Les journalistes et l’assassin.
Paris, Tallandier, 2003, 240 p.
La peine de mort fut abolie, en France, par la commission du budget, le 5 juillet 1906 : d’un trait, elle avait effacé de la loi de finances les gages du bourreau et les frais de guillotine. La discussion parlementaire sur la peine capitale ne laissait alors aucun doute quant à son issue. La peine de mort fut pourtant rétablie, mais par voie de presse. Le 8 décembre 1908, les députés avaient cédé aux exhortations des journaux à grands tirages, et finalement refusé l’abolition. Aucun changement de majorité, pourtant. Mais un viol et un crime odieux, celui d’Albert Soleilland, commis en janvier 1907, sur la jeune fille de onze ans dont il avait la garde. L’impressionnant petit ouvrage de J.-M. Berlière restitue au plus près des sources la place de cet événement tragique au milieu d’une sourde bataille, dont l’opinion était l’enjeu, entre députés ou président de la République, abolitionnistes, et journaux à grands tirages. Les uns pensaient gouverner par le Suffrage, mais les autres dressaient, par la massification de la diffusion, l’opinion en tribunal. Le récit de cet événement oublié, le crime de Soleilland, montre de manière spectaculaire une société se saisir du crime en politique. Et les archives émouvantes, reproduites in extenso, comme le rapport de police sur Soleilland, les lettres de soutien à sa femme ou aux victimes par les citoyens-lecteurs de journaux, les discours de Barrès ou Jaurès, ont ce cachet d’hier, mais semblent venir d’aujourd’hui.
F.J.
Lionel Bourg
La faute à Ferré
L’Escampette, 2003, 36 p.
« Il faisait sombre dans la salle. Le rideau s’ouvrit. Le type debout chantait. J’avais seize ans, quinze ou dix-sept. Je n’en suis jamais revenu. » La scène se passe à Saint-Étienne, au milieu des années 60. Lionel Bourg, lycéen, tuait un incommensurable ennui « en gueulant comme un putois » les vers de Cendrars, de Villon et d’Apollinaire. « Rien ne m’arrachait à moi. Au deuil. A la mélancolie. Au mutisme. » Quand, dans la salle des Mutilés du Travail, débarque ce type aux yeux de chien battu, éructant ces mots qui habillent la révolte, font décoller la souffrance et offrent des frères en désespoir.
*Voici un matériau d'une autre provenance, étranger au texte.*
(* ===== verification/Ceremony.v ===== *)
(** * An honest key generation

    The phases of a key generation or refresh as the nodes run them: every
    node draws a polynomial, the commitments are broadcast, the shares are
    sent, and each node aggregates.  Commitments and shares arrive in any
    order. *)
From S2P Require Import Prelude Algebra Interpolation Primitives Codec Common Dkg DkgSpec Feldman.

Section Ceremony.
Context {F G S P : Type} {SF : ScalarField F} {CG : CurveGroup F G} {BL : Blst F G S P}.
Abbreviation node := (DKGNode F G).
Local Open Scope fr_scope.
Add Field FField : (f_theory (F:=F)).

(** The session's parameters, and the randomness of each node. *)
Context (threshold0 total sid : Z) (mode : DkgMode F) (rngs nonces : Z -> Rng F).

Definition start (i : Z) : result node :=
  let? n := new i threshold0 total sid Standard in
  run (generate_polynomial mode (rngs i)) n.

Definition deliver_commitment (n : node) (j : Z) : result node :=
  let? nj := start j in
  run (receive_commitment j (commitment nj)) n.

Definition deliver_share (i : Z) (n : node) (j : Z) : result node :=
  let? nj := start j in
  let? '(shares, _) := generate_shares nj (nonces j) in
  let? s := index shares (Z.to_nat (i - 1)) in
  run (receive_share s) n.

(** Node [i] takes the commitments in the order [cs], then the shares in the
    order [ss]. *)
Definition participate (i : Z) (cs ss : list Z) : result node :=
  let? n := start i in
  let? n1 := res_foldl deliver_commitment cs n in
  res_foldl (deliver_share i) ss n1.

Definition peers (i : Z) : list Z := filter (fun j => j <> i) (seqZ 1 total).

Context (Ht : (1 <= threshold0 <= total)%Z) (Hn : is_u32 total)
  (Hmode : mode = Fresh \/ mode = Refresh).

(** The node a dealer starts from, and its polynomial. *)
Definition blank (i : Z) : node :=
  MkDKGNode i threshold0 total Standard total threshold0 None [] (MkPolynomialCommitment [])
    ∅ ∅ None sid ∅.
Definition poly (i : Z) : list F := (drawn mode (rngs i) (blank i)).1.
Definition started (i : Z) : node := install (poly i) (blank i).

Lemma total_as_u32 : as_u32 total = total.
Proof. unfold as_u32. apply Z.mod_small. apply Hn. Qed.

Lemma new_blank i : i ∈ seqZ 1 total -> new i threshold0 total sid Standard = Ok (blank i).
Proof.
  intros Hi%elem_of_seqZ. unfold new. rewrite total_as_u32.
  rewrite (proj2 (Z.eqb_neq i 0)), (proj2 (Z.ltb_ge total i)), (proj2 (Z.ltb_ge total threshold0)),
    (proj2 (Z.eqb_neq threshold0 0)) by lia. by rewrite andb_false_r.
Qed.

Lemma start_ok i : i ∈ seqZ 1 total -> start i = Ok (started i).
Proof.
  intros Hi. unfold start. rewrite new_blank by done. cbn [res_bind]. unfold run.
  assert (mode_accepted (blank i) mode) as Hm by (split; [done|by destruct Hmode as [->| ->]]).
  assert (configure mode (blank i) = blank i) as Hc by (by destruct Hmode as [->| ->]).
  rewrite generate_polynomial_ok; [by rewrite Hc|done|]. rewrite Hc. unfold fits, is_u32, FR_SIZE_OF, isize_max in *. cbn. lia.
Qed.

Lemma poly_length i : length (poly i) = Z.to_nat threshold0.
Proof.
  unfold poly. rewrite drawn_length.
  replace (configure mode (blank i)) with (blank i) by (by destruct Hmode as [->| ->]). cbn. lia.
Qed.

Lemma poly_ne i : poly i <> [].
Proof. intros E. pose proof (poly_length i) as L. rewrite E in L. cbn in L. lia. Qed.

(** The dealers in [ids] with their polynomials. *)
Definition poly_map (ids : list Z) : gmap Z (list F) := list_to_map ((fun j => (j, poly j)) <$> ids).

Lemma lookup_poly_map ids j : poly_map ids !! j = if decide (j ∈ ids) then Some (poly j) else None.
Proof.
  unfold poly_map. induction ids as [|i ids IH]; [done|].
  rewrite fmap_cons, list_to_map_cons. destruct (decide (j = i)) as [->|Hne].
  - rewrite lookup_insert_eq, decide_True by left. done.
  - rewrite lookup_insert_ne, IH by done. apply decide_ext. rewrite elem_of_cons.
    split; [by right|by intros [->|?]].
Qed.

Lemma poly_map_perm ids ids' : ids ≡ₚ ids' -> poly_map ids = poly_map ids'.
Proof.
  intros E. apply map_eq. intros j. rewrite !lookup_poly_map.
  apply decide_ext. by rewrite E.
Qed.

Lemma deliver_commitments_ok js (n : node) :
  role n = Standard -> total_nodes n = total -> NoDup js ->
  (forall j, j ∈ js -> j ∈ peers (id n) /\ received_commitments n !! j = None) ->
  res_foldl deliver_commitment js n =
    Ok (set_received_commitments ((committed <$> poly_map js) ∪ received_commitments n) n).
Proof.
  intros Hr HT Hnd. revert n Hr HT. induction Hnd as [|j js Hj Hnd IH]; intros n Hr HT H.
  - cbn. unfold poly_map. cbn. rewrite fmap_empty, (left_id_L ∅ (∪)). by destruct n.
  - cbn [res_foldl]. destruct (H j) as [Hp Hf]; [left|].
    apply list_elem_of_filter in Hp as [Hne Hs]. unfold deliver_commitment at 1.
    rewrite start_ok by done. cbn [res_bind]. unfold run. rewrite receive_commitment_ok.
    2: { apply elem_of_seqZ in Hs. split; [|by intros E%commit_all_nil; apply poly_ne in E|done].
         split; [lia|]. rewrite HT, total_as_u32. split; [lia|done]. }
    cbn [res_bind]. rewrite IH; [| done|done|].
    + f_equal. unfold poly_map. rewrite fmap_cons, list_to_map_cons, fmap_insert.
      rewrite <- insert_union_l, insert_union_r; [done|].
      rewrite lookup_fmap. fold (poly_map js). by rewrite lookup_poly_map, decide_False.
    + intros k Hk. destruct (H k) as [Hpk Hfk]; [by right|]. split; [done|]. cbn.
      rewrite lookup_insert_ne; [done|]. by intros ->.
Qed.

(** The share [j] sends to [i]. *)
Lemma sent_share i j :
  i ∈ seqZ 1 total -> exists shares rng s,
    generate_shares (started j) (nonces j) = Ok (shares, rng) /\
    shares !! Z.to_nat (i - 1) = Some s /\ from_id s = j /\ to_id s = i /\
    session_id s = sid /\ value s = peval (poly j) (from_u64 i).
Proof.
  intros Hi%elem_of_seqZ. unfold generate_shares.
  rewrite bool_decide_eq_false_2 by done. cbn [reject res_bind].
  rewrite bool_decide_eq_false_2 by apply poly_ne. cbn [reject res_bind].
  change (effective_total_nodes (started j)) with total. rewrite total_as_u32.
  destruct (make_shares (started j) (seqZ 1 total) (nonces j)) as [shares rng] eqn:E.
  assert (forall ids r shs r' k t, make_shares (started j) ids r = (shs, r') -> ids !! k = Some t ->
    exists s, shs !! k = Some s /\ from_id s = j /\ to_id s = t /\ session_id s = sid /\
      value s = eval_polynomial (started j) t) as HH.
  { induction ids as [|t0 ids IH]; intros r shs r' k t Hm Hk; [done|]. cbn in Hm.
    destruct (make_shares _ ids _) as [shs1 r1] eqn:E1. injection Hm as <- <-.
    destruct k as [|k]; cbn in Hk |- *; [injection Hk as ->; by eexists|]. by eapply IH. }
  destruct (HH _ _ _ _ (Z.to_nat (i - 1)) i E) as (s & Hs & Hf & Hto & Hsid & Hv).
  - apply lookup_seqZ. lia.
  - exists shares, rng, s. rewrite eval_polynomial_spec in Hv. done.
Qed.

Lemma deliver_shares_ok i js (n : node) :
  role n = Standard -> total_nodes n = total -> effective_receive_id n = None ->
  node_session_id n = sid -> id n = i -> i ∈ seqZ 1 total -> NoDup js ->
  (forall j, j ∈ js -> j ∈ peers i /\ received_shares n !! j = None /\
     received_commitments n !! j = Some (committed (poly j))) ->
  res_foldl (deliver_share i) js n = Ok (set_received_shares
    (((fun cs => peval cs (from_u64 i)) <$> poly_map js) ∪ received_shares n) n).
Proof.
  intros Hr HT He Hsid Hid Hi Hnd. revert n Hr HT He Hsid Hid.
  induction Hnd as [|j js Hj Hnd IH]; intros n Hr HT He Hsid Hid H.
  - cbn. unfold poly_map. cbn. rewrite fmap_empty, (left_id_L ∅ (∪)). by destruct n.
  - cbn [res_foldl]. destruct (H j) as (Hp & Hf & Hc); [left|].
    apply list_elem_of_filter in Hp as [Hne Hs]. unfold deliver_share at 1.
    rewrite start_ok by done. cbn [res_bind].
    destruct (sent_share i j Hi) as (shares & rng & s & -> & Hsh & Hfrom & Hto & Hss & Hv).
    cbn [res_bind]. rewrite (proj2 (index_Ok _ _ _) Hsh). cbn [res_bind]. unfold run.
    assert (receive_id n = i) as Hrid by (unfold receive_id; by rewrite He).
    apply elem_of_seqZ in Hs. rewrite receive_share_ok.
    2: { split; [by rewrite Hr| |by rewrite Hfrom|congruence|congruence|].
         - rewrite Hfrom. split; [lia|]. rewrite HT, total_as_u32. split; [lia|]. by rewrite Hid.
         - exists (committed (poly j)). rewrite Hfrom. split; [done|]. apply verify_share_commit. congruence. }
    rewrite Hfrom, Hv. cbn [res_bind]. rewrite IH; [|done..|].
    + f_equal. unfold poly_map. rewrite fmap_cons, list_to_map_cons, fmap_insert.
      rewrite <- insert_union_l, insert_union_r; [done|].
      rewrite lookup_fmap. fold (poly_map js). by rewrite lookup_poly_map, decide_False.
    + intros k Hk. destruct (H k) as (Hpk & Hfk & Hck); [by right|]. split; [done|]. cbn.
      rewrite lookup_insert_ne; [done|]. by intros ->.
Qed.

(** Where node [i] ends. *)
Definition finished (i : Z) : node :=
  set_received_shares ((fun cs => peval cs (from_u64 i)) <$> poly_map (peers i))
    (set_received_commitments (committed <$> poly_map (peers i)) (started i)).

Lemma participate_ok i cs ss :
  i ∈ seqZ 1 total -> cs ≡ₚ peers i -> ss ≡ₚ peers i -> participate i cs ss = Ok (finished i).
Proof.
  intros Hi Ec Es. assert (NoDup (peers i)) as Hnd by apply NoDup_filter, NoDup_seqZ.
  unfold participate. rewrite start_ok by done. cbn [res_bind].
  rewrite deliver_commitments_ok; [|done|done|by rewrite Ec|]; cbn [res_bind].
  2: { intros j Hj. split; [by rewrite <- Ec|done]. }
  rewrite deliver_shares_ok; [|done|done|done|done|done|done|by rewrite Es|].
  - cbn. rewrite !(right_id_L ∅ (∪)). by rewrite (poly_map_perm _ _ Ec), (poly_map_perm _ _ Es).
  - intros j Hj. rewrite Es in Hj. split; [done|]. split; [done|]. cbn.
    by rewrite (right_id_L ∅ (∪)), lookup_fmap, lookup_poly_map, decide_True by (by rewrite Ec).
Qed.

Lemma peers_perm i : i ∈ seqZ 1 total -> seqZ 1 total ≡ₚ i :: peers i.
Proof.
  intros Hi. apply NoDup_Permutation; [apply NoDup_seqZ| |].
  - constructor; [by intros [? _]%list_elem_of_filter|]. apply NoDup_filter, NoDup_seqZ.
  - intros j. unfold peers. rewrite elem_of_cons, list_elem_of_filter.
    destruct (decide (j = i)) as [->|]; split; [by left|by intros _|by right|by intros [->|[_ ?]]].
Qed.

Lemma peers_size i : i ∈ seqZ 1 total -> Z.of_nat (size (poly_map (peers i))) = (total - 1)%Z.
Proof.
  intros Hi. pose proof (Permutation_length (peers_perm i Hi)) as L.
  rewrite length_seqZ in L. cbn in L. rewrite <- size_dom. unfold poly_map.
  rewrite dom_list_to_map_L, <- list_fmap_compose. unfold compose. cbn. rewrite list_fmap_id.
  rewrite size_list_to_set by apply NoDup_filter, NoDup_seqZ. lia.
Qed.

Lemma lookup_peers i j cs :
  poly_map (peers i) !! j = Some cs -> (j <> i /\ 1 <= j <= total)%Z /\ cs = poly j.
Proof.
  rewrite lookup_poly_map. case_decide as Hj; [|done]. intros [= <-]. split; [|done].
  apply list_elem_of_filter in Hj as [? Hj%elem_of_seqZ]. split; [done|lia].
Qed.

(** Every state of the ceremony is reachable. *)
Lemma run_reachable {A} (m : method node CryptoError A) (n n' : node) o :
  (m n).2 = apply_op n o -> reachable_steady n -> well_typed o /\ steady n o -> run m n = Ok n' -> reachable_steady n'.
Proof.
  intros E Hr Ha H. unfold run in H. destruct (m n) as [r n0] eqn:Em. bind_ok H as x Hx.
  apply Ok_inj in H as <-. cbn in E. rewrite E. by apply reachable_step.
Qed.

Lemma start_reachable i n : i ∈ seqZ 1 total -> start i = Ok n -> reachable_steady n.
Proof.
  intros Hi H. unfold start in H. bind_ok H as n0 H0. apply elem_of_seqZ in Hi. unfold is_u32 in Hn.
  eapply (run_reachable _ n0 n (OpPolynomial mode (rngs i))); [done| | |done].
  - eapply reachable_new; [..|exact H0]; unfold is_u32, is_usize; lia.
  - by destruct Hmode as [->| ->].
Qed.

Lemma foldl_reachable (f : node -> Z -> result node) js n n' :
  (forall n0 j n1, j ∈ js -> reachable_steady n0 -> f n0 j = Ok n1 -> reachable_steady n1) ->
  reachable_steady n -> res_foldl f js n = Ok n' -> reachable_steady n'.
Proof.
  intros H Hr. revert n Hr. induction js as [|j js IH]; intros n Hr; cbn; [by intros <-%Ok_inj|].
  intros (n1 & H1 & H2)%res_bind_Ok. eapply IH; [|eapply (H n j); [left|done|done]|done].
  intros n0 k n2 Hk. apply H. by right.
Qed.

Lemma participate_reachable i cs ss n :
  i ∈ seqZ 1 total -> cs ≡ₚ peers i -> ss ≡ₚ peers i -> participate i cs ss = Ok n -> reachable_steady n.
Proof.
  intros Hi Ec Es H. unfold participate in H. bind_ok H as n0 H0. bind_ok H as n1 H1.
  apply start_reachable in H0; [|done].
  assert (forall j, j ∈ peers i -> j ∈ seqZ 1 total) as Hp by (by intros j [_ ?]%list_elem_of_filter).
  assert (reachable_steady n1) as Hr1.
  { eapply foldl_reachable; [|exact H0|exact H1]. intros m j m' Hj Hm H'. bind_ok H' as nj Hnj.
    rewrite Ec in Hj. specialize (Hp j Hj). rewrite start_ok in Hnj by done. apply Ok_inj in Hnj as <-.
    eapply (run_reachable _ m m' (OpCommitment j (commitment (started j)))); [done|done| |done].
    apply elem_of_seqZ in Hp. unfold is_u32 in Hn. split; [|done]. split; [unfold is_u32; lia|].
    apply subgroup_list. by eexists. }
  eapply foldl_reachable; [|exact Hr1|exact H]. intros m j m' Hj Hm H'. bind_ok H' as nj Hnj.
  bind_ok H' as [shares r] Hsh. bind_ok H' as s Hs.
  by eapply (run_reachable _ m m' (OpShare s)).
Qed.

Lemma finished_reachable i : i ∈ seqZ 1 total -> reachable_steady (finished i).
Proof. intros Hi. eapply participate_reachable; [done| | |apply participate_ok]; done. Qed.

Lemma finished_ok i : i ∈ seqZ 1 total -> node_ok (finished i) /\ index_ok (finished i).
Proof.
  intros Hi%finished_reachable. split; [by apply reachable_node_ok, steady_reachable|by apply reachable_index_ok].
Qed.

(** The polynomial the whole group shares. *)
Definition ceremony_poly : list F := sum_polys (poly_map (seqZ 1 total)).

Lemma ceremony_group_poly i :
  i ∈ seqZ 1 total -> group_poly (finished i) (poly_map (peers i)) = ceremony_poly.
Proof.
  intros Hi. unfold ceremony_poly. rewrite (poly_map_perm _ _ (peers_perm i Hi)). done.
Qed.

Lemma sum_poly_map ids x :
  NoDup ids -> peval (sum_polys (poly_map ids)) x = fsum ((fun j => peval (poly j) x) <$> ids).
Proof.
  induction 1 as [|j ids Hj Hnd IH]; [done|]. unfold poly_map. rewrite fmap_cons, list_to_map_cons.
  fold (poly_map ids). rewrite sum_polys_insert by (by rewrite lookup_poly_map, decide_False).
  rewrite peval_padd, IH. cbn. ring.
Qed.

Lemma finished_results i :
  i ∈ seqZ 1 total ->
  compute_secret_share (finished i) = Ok (MkPriShare i (peval ceremony_poly (from_u64 i))) /\
  compute_public_polynomial (finished i) = Ok (MkPubPoly (commit_all ceremony_poly)) /\
  compute_aggregate_public_key (finished i) = Ok (generator ⊙ peval ceremony_poly 0) /\
  length ceremony_poly = Z.to_nat threshold0.
Proof.
  intros Hi. destruct (finished_ok i Hi) as [Hok Hix]. rewrite <- (ceremony_group_poly i Hi).
  assert (complete (finished i) (received_shares (finished i))) as Hs.
  { unfold complete. cbn. rewrite map_size_fmap. by apply peers_size. }
  assert (complete (finished i) (received_commitments (finished i))) as Hc.
  { unfold complete. cbn. rewrite map_size_fmap. by apply peers_size. }
  assert (polynomial_coeffs (finished i) <> []) as Hne by apply poly_ne.
  rewrite (std_secret_share_eq _ (poly_map (peers i))), (std_public_key_eq _ (poly_map (peers i))) by done.
  destruct (std_public_polynomial_eq (finished i) (poly_map (peers i))) as [-> L]; try done.
  - intros j cs [_ ->]%lookup_peers. cbn. by rewrite !poly_length.
  - rewrite L. cbn. by rewrite poly_length.
Qed.

End Ceremony.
Ce type qui hurle « écoute-moi Lazare » et fait se dresser les moribonds. Lève toi et marche, crie, hurle, bats-toi, aime ! « La vie est là avec ses poumons de flanelle » dit Léo.
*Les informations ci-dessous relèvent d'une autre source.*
(** C39: The only panic.  Whatever calls were made, no operation panics, although
    some subtract from [total_nodes] and index vectors and participant lists,
    with one exception: [generate_polynomial] panics exactly when it is called for
    a role and a mode it accepts and the threshold is so large that the vector of
    coefficients would be larger than [isize::MAX] bytes.  Memory that runs out,
    which aborts the process, is not modelled. *)
Theorem dkg_no_panic (n : node) :
  reachable n ->
  no_panic (compute_secret_share n) /\ no_panic (compute_aggregate_public_key n) /\
  no_panic (compute_public_polynomial n) /\ (forall rng, no_panic (generate_shares n rng)) /\
  (forall ids, no_panic (select_reshare_participants ids n).1) /\
  (forall s, no_panic (receive_share s n).1) /\
  (forall from c, no_panic (receive_commitment from c n).1) /\
  (forall mode rng, (generate_polynomial mode rng n).1 = Panic <->
     mode_accepted n mode /\ (isize_max < effective_threshold (configure mode n) * FR_SIZE_OF)%Z).
Proof.
  intros Hok%reachable_node_ok. split; [by apply no_panic_secret_share|].
  split; [by apply no_panic_public_key|]. split; [by apply no_panic_public_polynomial|]. split_and!.
  - intros rng. unfold generate_shares. repeat (apply no_panic_bind; [auto with orbis|intros]). done.
  - intros ids. by destruct (select_reshare_cases ids n) as [(r & _ & Hp & ->)|(ids' & _ & _ & ->)].
  - intros s. by destruct (receive_share_cases s n) as [[e ->]|[(c & _ & _ & ->)|[_ ->]]].
  - intros from c. by destruct (receive_commitment_cases from c n) as [[e ->]|[_ ->]].
  - intros mode rng. destruct (generate_polynomial_panics mode rng n) as [H1 H2]. unfold fits in *.
    split; [intros [? ?]%H1; split; [done|lia]|intros [? ?]; apply H2; split; [done|lia]].
Qed.

(** Accepting a share.  A share is stored exactly when it is the first
    from a valid sender, addressed to this node in this session, and verifies
    against the sender's commitment; a share that fails verification is
    reported as a complaint and nothing else changes; any other refusal leaves
    the node as it was. *)
Lemma receive_share_outcomes (n : node) s :
  (share_accepted n s ->
     receive_share s n =
       (Ok tt, set_received_shares (<[from_id s := value s]> (received_shares n)) n)) /\
  (~ share_accepted n s ->
     exists e, receive_share s n = (Err e, n) \/
       (e = DKGError "Share verification failed" /\
        receive_share s n = (Err e, complain n (from_id s)) /\
        exists c, received_commitments n !! from_id s = Some c /\
                  verify_share c (receive_id n) (value s) = false)).
Proof.
  split; [apply receive_share_ok|]. intros H.
  destruct (receive_share_cases s n) as [[e ->]|[(c & Hc & Hv & ->)|[Ha _]]]; [by eauto| |done].
  eexists. right. split; [done|]. split; [done|]. by exists c.
Qed.

(** C30: Agreement.  Two nodes that have seen the same commitments from every
    member compute the same public polynomial and the same public key. *)
Theorem dkg_agreement (n1 n2 : node) pp1 pp2 pk1 pk2 :
  reachable n1 -> reachable n2 -> role n1 = Standard -> role n2 = Standard ->
  <[id n1 := commitment n1]> (received_commitments n1) =
  <[id n2 := commitment n2]> (received_commitments n2) ->
  compute_public_polynomial n1 = Ok pp1 -> compute_public_polynomial n2 = Ok pp2 ->
  compute_aggregate_public_key n1 = Ok pk1 -> compute_aggregate_public_key n2 = Ok pk2 ->
  pp1 = pp2 /\ pk1 = pk2.
Proof.
  intros Hok1%reachable_node_ok Hok2%reachable_node_ok Hr1 Hr2 Hv Hp1 Hp2 Hk1 Hk2.
  destruct (dealer_polys_exist n1 Hok1) as [polys1 Hd1], (dealer_polys_exist n2 Hok2) as [polys2 Hd2].
  apply (std_public_polynomial n1 polys1) in Hp1 as [-> _]; try done.
  apply (std_public_polynomial n2 polys2) in Hp2 as [-> _]; try done.
  apply (std_public_key n1 polys1) in Hk1 as ->; try done.
  apply (std_public_key n2 polys2) in Hk2 as ->; try done.
  enough (group_poly n1 polys1 = group_poly n2 polys2) as -> by done. unfold group_poly. f_equal.
  assert (forall n : node, node_ok n -> commitment n = committed (polynomial_coeffs n)) as Hc.
  { intros n Hn. unfold committed. rewrite <- (ok_commitment n Hn). by destruct (commitment n). }
  rewrite Hd1, Hd2, !Hc, <- !fmap_insert in Hv by done.
  by apply (inj (fmap committed)) in Hv.
Qed.

(** The secret a set of shares determines: the sum of the shares weighted by
    [lagrange_at_zero]. *)
Definition reconstruct (shares : list (PriShare F)) : result F :=
  res_foldl (fun acc sh =>
    let? lambda := lagrange_at_zero (pri_i sh) (pri_i <$> shares) in
    Ok (acc + lambda * pri_v sh)) shares 0.

Lemma reconstruct_spec (shares : list (PriShare F)) cs :
  Forall is_u32 (pri_i <$> shares) -> NoDup (pri_i <$> shares) ->
  (length cs <= length shares)%nat ->
  Forall (fun sh => pri_v sh = peval cs (from_u64 (pri_i sh))) shares ->
  reconstruct shares = Ok (peval cs 0).
Proof.
  intros Hu Hnd Hl Hv. unfold reconstruct. set (ids := pri_i <$> shares) in *.
  erewrite (res_foldl_pure _ (fun acc sh => acc + dealer_weight ids (pri_i sh) *
    peval cs (from_u64 (pri_i sh)))).
  - rewrite fold_left_fsum. f_equal.
    rewrite <- (lagrange_zero cs (from_u64 <$> ids));
      [|by apply ids_NoDup|subst ids; by rewrite !length_fmap].
    subst ids. unfold dealer_weight. rewrite <- !list_fmap_compose. unfold compose. ring.
  - intros acc sh Hsh. assert (pri_i sh ∈ ids) as Hin by (by apply list_elem_of_fmap_2).
    rewrite lagrange_at_zero_spec; [|done|by eapply Forall_forall in Hu|done].
    cbn. eapply Forall_forall in Hv; [|done]. by rewrite <- Hv.
Qed.

(** C27: Threshold reconstruction.  Any set of shares at distinct indices that
    lie on the public polynomial and is at least as large as its number of
    coefficients determines the discrete logarithm of the ring key. *)
Theorem threshold_reconstruction (pp : PubPoly G) (shares : list (PriShare F)) :
  Forall (fun p => in_subgroup p = true) (commits pp) ->
  Forall is_u32 (pri_i <$> shares) -> NoDup (pri_i <$> shares) ->
  (length (commits pp) <= length shares)%nat ->
  Forall (fun sh => generator ⊙ pri_v sh = PubPoly_eval pp (pri_i sh)) shares ->
  exists secret, reconstruct shares = Ok secret /\ generator ⊙ secret = PubPoly_eval pp 0%Z.
Proof.
  intros [cs Hcs]%subgroup_list Hu Hnd Hl Hv. exists (peval cs 0).
  rewrite Hcs, length_fmap in Hl. unfold PubPoly_eval in *. fold (commit_all (G:=G) cs) in Hcs.
  split; [|by rewrite Hcs, eval_points_commit, from_u64_zero].
  apply reconstruct_spec; [done..|]. eapply Forall_impl; [exact Hv|]. intros sh E. cbn in E.
  rewrite Hcs, eval_points_commit in E. by apply generator_inj in E.
Qed.

(** C29: Secrecy of the sharing.  The evaluations of a dealer's polynomial at
    fewer points than it has coefficients say nothing about its constant
    term: for every other candidate there is a polynomial of the same size
    with that constant term and the same evaluations. *)
Theorem shares_below_threshold_hide (n : node) (ids : list Z) (candidate : F) :
  Forall is_u32 ids -> NoDup ids -> 0%Z ∉ ids ->
  (length ids < length (polynomial_coeffs n))%nat ->
  exists coeffs, length coeffs = length (polynomial_coeffs n) /\
    eval_polynomial (set_polynomial coeffs n) 0 = candidate /\
    forall i, i ∈ ids -> eval_polynomial (set_polynomial coeffs n) i = eval_polynomial n i.
Proof.
  intros Hu Hnd H0 Hl. set (cs := polynomial_coeffs n) in *.
  set (f x := if decide (x = 0) then candidate else peval cs x).
  assert (NoDup (0 :: (from_u64 (F:=F) <$> ids))) as Hnd0.
  { rewrite <- (from_u64_zero (F:=F)), <- fmap_cons. apply ids_NoDup; [|by constructor].
    constructor; [|done]. unfold is_u32. lia. }
  destruct (interpolant_exists f _ Hnd0) as (ds & Ld & E). cbn in Ld. rewrite length_fmap in Ld.
  exists (ds ++ replicate (length cs - length ds) 0).
  setoid_rewrite eval_polynomial_spec. cbn [polynomial_coeffs set_polynomial].
  setoid_rewrite peval_app. setoid_rewrite peval_zeros. split; [|split].
  - rewrite length_app, length_replicate. lia.
  - rewrite from_u64_zero, (E 0) by left. unfold f. rewrite decide_True by done. ring.
  - intros i Hi. rewrite E by (right; by apply list_elem_of_fmap_2). unfold f.
    rewrite decide_False; [fold cs; ring|]. apply from_u64_nonzero.
    + rewrite Forall_forall in Hu. by apply Hu.
    + by intros ->.
Qed.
« C’est ta faute, Léo, c’est ta faute. Et comment prétendre n’en avoir été bouleversé, il y avait ta voix, c’était trop tard, elle avait sorti les couteaux. » Un beau chemin de traverse s’est alors offert aux pas de Bourg, le marcheur, l’arpenteur de colline et de mots. Léo lui a ouvert la boîte de pandore de cette « sombre innocence » : l’écriture qui ne l’a plus lâché, maîtresse exigeante et généreuse. C’est « ta faute si l’on n’est pas sérieux quand on a cinquante ans et pas mal de poussières, ta faute si tout ridés, fatigués, nous tenant par la main pour ne pas culbuter, nous sommes dans les ascenseurs ces pâles camarades, sans fric, sans papier, sans bande à cul ni notaire, qui tirent une carte alors qu’ils savent qu’ils sont toujours perdants, ta faute, si nous rêvons enfin et si, dans la dimension X, les portes de secours que tu laissas battantes s’ouvrent à jamais maintenant sur des nuées d’étoiles… ». Adieu Léo.
Merci Lionel.
J.-F.M.
Patrick Espagnet s’est tiré, bordel !
Crématorium de Mérignac, un lundi matin pourri de janvier. On est là, nombreux, blafards, à embrasser des copains pas vus depuis longtemps, à se saluer, discrètement, d’un signe de tête. Putain ! Que l’on préférerait être ailleurs ! On est pourtant venu à cette cérémonie religieuse qui l’aurait bien fait ricaner, lui, à la messe, y’a que le vin qui l’aurait tenté Dans ce décor qui ne ressemble à rien, normal, la mort ça ressemble à rien, on se demande ce qu’il aurait pu sentir, humer, écrire. Pas la peine, aujourd’hui, c’est lui qui part en fumée et nous qui peinons autour de quelques mots bien torchés par un confrère.
Il s’est tiré avec son mal de vivre, entre sa tendresse pour les ami(e)s aussi massive que cette détresse qui le jetait dans une ivresse devenue sa compagne et son destin. Bordel ! Il venait de publier coup sur coup 4 bouquins qui résument dorénavant tout son panthéon, les femmes1, les toros, le rugby, les bistrots. Des poèmes et de magnifiques textes courts qui seuls nous relient à lui.
J.-F. M.
(1) Dernier en date : Madones, poèmes accompagnant des photos de Frédéric Desmesure, chez Atlantica. Les autres ont été chroniqués ici même.
Jean-Louis Lauqué
La Loi et l’ordre
Paris, L’Harmattan, Collection « Nouvelles Etudes Anthropolo-giques », 2003, 231 p.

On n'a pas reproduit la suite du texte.